Jiang Ning, Leach Lindsey J, Hu Xiaohua, Potokina Elena, Jia Tianye, Druka Arnis, Waugh Robbie, Kearsey Michael J, Luo Zewei W
School of Biosciences, The University of Birmingham, Edgbaston Birmingham B15 2TT, England, UK.
BMC Bioinformatics. 2008 Jun 17;9:284. doi: 10.1186/1471-2105-9-284.
Affymetrix high density oligonucleotide expression arrays are widely used across all fields of biological research for measuring genome-wide gene expression. An important step in processing oligonucleotide microarray data is to produce a single value for the gene expression level of an RNA transcript using one of a growing number of statistical methods. The challenge for the researcher is to decide on the most appropriate method to use to address a specific biological question with a given dataset. Although several research efforts have focused on assessing performance of a few methods in evaluating gene expression from RNA hybridization experiments with different datasets, the relative merits of the methods currently available in the literature for evaluating genome-wide gene expression from Affymetrix microarray data collected from real biological experiments remain actively debated.
The present study reports a comprehensive survey of the performance of all seven commonly used methods in evaluating genome-wide gene expression from a well-designed experiment using Affymetrix microarrays. The experiment profiled eight genetically divergent barley cultivars each with three biological replicates. The dataset so obtained confers a balanced and idealized structure for the present analysis. The methods were evaluated on their sensitivity for detecting differentially expressed genes, reproducibility of expression values across replicates, and consistency in calling differentially expressed genes. The number of genes detected as differentially expressed among methods differed by a factor of two or more at a given false discovery rate (FDR) level.
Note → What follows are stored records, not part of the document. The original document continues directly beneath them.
(** * Network-Simulation: opinion / tie-strength co-evolution on a graph

    A shallow embedding of the two simulation classes of
    [Network_Project.ipynb]:

    - [SocialDynamicsSimulation]   (module [Scalar]): one scalar opinion per
      node, stored as an immutable Python number in the node attributes;
    - [NetworkSimulationExtension] (module [Vec]): one NumPy array of
      opinions per node.  Node attributes hold a *reference* to the array,
      and [+=] / [-=] mutate the referenced array in place, so the embedding
      keeps an explicit store of arrays.

    Numbers.  Python floats are embedded as rationals [Q]; equality of
    numbers is [Qeq] ([==]).  The engines are embedded with exact
    arithmetic, which is what comparisons, ranges and the choice of branch
    depend on.  Where a property depends on rounding, the arithmetic is
    embedded once more in binary64 ([b64_round], [Scalar.interact_b64]):
    every operation is followed by rounding to the nearest binary64 number.
    Infinities and NaN have no counterpart in [Q]; statements that would
    meet them (overflow, [np.mean] of an empty array) carry the hypothesis
    that excludes them.

    Effects.  Both [update] methods read the process-wide random generators
    and mutate [self]; they are written in a state-and-exception monad over
    a [World] made of [self], the array store and the generators' state.

    Scope.  The graph generators, layout and drawing are library code and
    are not embedded: a world is any graph with its opinions and weights,
    constrained where needed by [graph_wf] and [Vec.store_wf], which hold of
    the worlds [initialize] builds. *)

From Stdlib Require Import QArith Qabs Qminmax Lqa.
From stdpp Require Import base gmap list option.

(** ** Outcomes and the state-and-exception monad *)

Inductive exn : Set :=
| IndexError      (* random.choice on an empty sequence *)
| ValueError      (* random.sample larger than the population *)
| KeyError        (* missing node or edge in a networkx view *)
| NetworkXError.  (* remove_edge on a missing edge *)

Inductive outcome (A : Type) : Type :=
| Returns (a : A)
| Raises (e : exn)
| Diverges.       (* a [while True] loop that did not exit within the fuel *)
Arguments Returns {A} a.
Arguments Raises {A} e.
Arguments Diverges {A}.

Definition raises {A} (o : outcome A) : Prop := ∃ e, o = Raises e.

Definition M (W A : Type) : Type := W → outcome A * W.

Definition ret {W A} (a : A) : M W A := λ w, (Returns a, w).

Definition bind {W A B} (c : M W A) (k : A → M W B) : M W B :=
  λ w, match c w with
       | (Returns a, w') => k a w'
       | (Raises e, w') => (Raises e, w')
       | (Diverges, w') => (Diverges, w')
       end.

Definition raise {W A} (e : exn) : M W A := λ w, (Raises e, w).
Definition diverge {W A} : M W A := λ w, (Diverges, w).
Definition gets {W A} (f : W → A) : M W A := λ w, (Returns (f w), w).
Definition modify {W} (f : W → W) : M W unit := λ w, (Returns tt, f w).
Lemma loadImages_all_unpacked (imp : Importer) (imgs : list Image) :
  (forall log img, In img imgs -> IsUnpacked imp log img = Ok true) ->
  forall log,
    loadImages imp imgs log
    = (None, log ++ map (fun img => LIsUnpacked img (Ok true)) imgs).
Proof.
  intros Hall. induction imgs as [|img imgs IH]; intros log; simpl.
  - now rewrite app_nil_r.
  - rewrite (Hall log img (or_introl eq_refl)). simpl.
    rewrite IH by (intros l i Hi; apply Hall; now right).
    now rewrite <- app_assoc.
Qed.

(** X21: when every imported image is found unpacked, [LoadImage]
    returns no error having made one check per image and no unpack. *)
Theorem LoadImage_all_unpacked (imp : Importer) (imgs : list Image) :
  Import imp = Ok imgs ->
  (forall log img, In img imgs -> IsUnpacked imp log img = Ok true) ->
  LoadImage imp = (None, map (fun img => LIsUnpacked img (Ok true)) imgs).
Proof.
  intros Himp Hall. unfold LoadImage. rewrite Himp.
  now rewrite (loadImages_all_unpacked imp imgs Hall []).
Qed.

Lemma LoadImage_all_unpacked_witness :
  LoadImage unpackedImporter
  = (None, [LIsUnpacked baseImage (Ok true); LIsUnpacked fooTag (Ok true)]).
Proof.
  exact (LoadImage_all_unpacked unpackedImporter [baseImage; fooTag] eq_refl
           (fun _ _ _ => eq_refl)).
Defined.

(** ** Export planning: the probe loop *)

(** X22: the probe loop of [optForImageExport] looks at the manifest
    children only: children of any other type change neither its
    outcome nor the platforms it collects. *)
Theorem probeChildren_manifests_only
    (eng : Engine) (children : list Descriptor) (missing present : list Platform) :
  probeChildren eng children missing present
  = probeChildren eng
      (filter (fun c => IsManifestType eng (MediaType c)) children) missing present.
Proof.
  revert missing present.
  induction children as [|c children IH]; intros missing present; simpl; [reflexivity|].
  destruct (IsManifestType eng (MediaType c)) eqn:Hm; [|apply IH].
  simpl. rewrite Hm.
  destruct (IsNotFound (ReaderAt eng c)).
  - destruct (DescPlatform c); [apply IH | reflexivity].
  - destruct (ReaderAt eng c); [reflexivity|].
    destruct (DescPlatform c); [apply IH | reflexivity].
Qed.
Moreover, we propose the use of genes containing single feature polymorphisms (SFPs) as an empirical test for comparison among methods for the ability to detect true differential gene expression on the basis that SFPs largely correspond to cis-acting expression regulators. The PDNN method demonstrated superiority over all other methods in every comparison, whilst the default Affymetrix MAS5.0 method was clearly inferior.
A comprehensive assessment of seven commonly used data extraction methods based on an extensive barley Affymetrix gene expression dataset has shown that the PDNN method has superior performance for the detection of differentially expressed genes.
Affymetrix高密度寡核苷酸表达阵列在生物学研究的各个领域被广泛用于测量全基因组基因表达。处理寡核苷酸微阵列数据的一个重要步骤是使用越来越多的统计方法之一为RNA转录本的基因表达水平生成一个单一值。研究人员面临的挑战是决定使用最合适的方法来解决给定数据集中的特定生物学问题。尽管有几项研究致力于评估少数几种方法在使用不同数据集评估RNA杂交实验中基因表达的性能,但目前文献中用于评估从真实生物学实验收集的Affymetrix微阵列数据的全基因组基因表达的方法的相对优点仍在激烈争论中。
本研究报告了对所有七种常用方法在使用Affymetrix微阵列的精心设计实验中评估全基因组基因表达性能的全面调查。该实验分析了八个遗传差异较大的大麦品种,每个品种有三个生物学重复。如此获得的数据集为当前分析赋予了平衡且理想化的结构。对这些方法在检测差异表达基因的敏感性、重复样本间表达值的可重复性以及调用差异表达基因的一致性方面进行了评估。在给定的错误发现率(FDR)水平下,不同方法检测到的差异表达基因数量相差两倍或更多。此外,我们建议使用包含单特征多态性(SFP)的基因作为一种经验测试,以比较各方法检测真正差异基因表达的能力,因为SFP在很大程度上对应于顺式作用表达调节因子。在每次比较中,PDNN方法都显示出优于所有其他方法,而默认的Affymetrix MAS5.0方法明显较差。
基于广泛的大麦Affymetrix基因表达数据集对七种常用数据提取方法进行的全面评估表明,PDNN方法在检测差异表达基因方面具有卓越性能。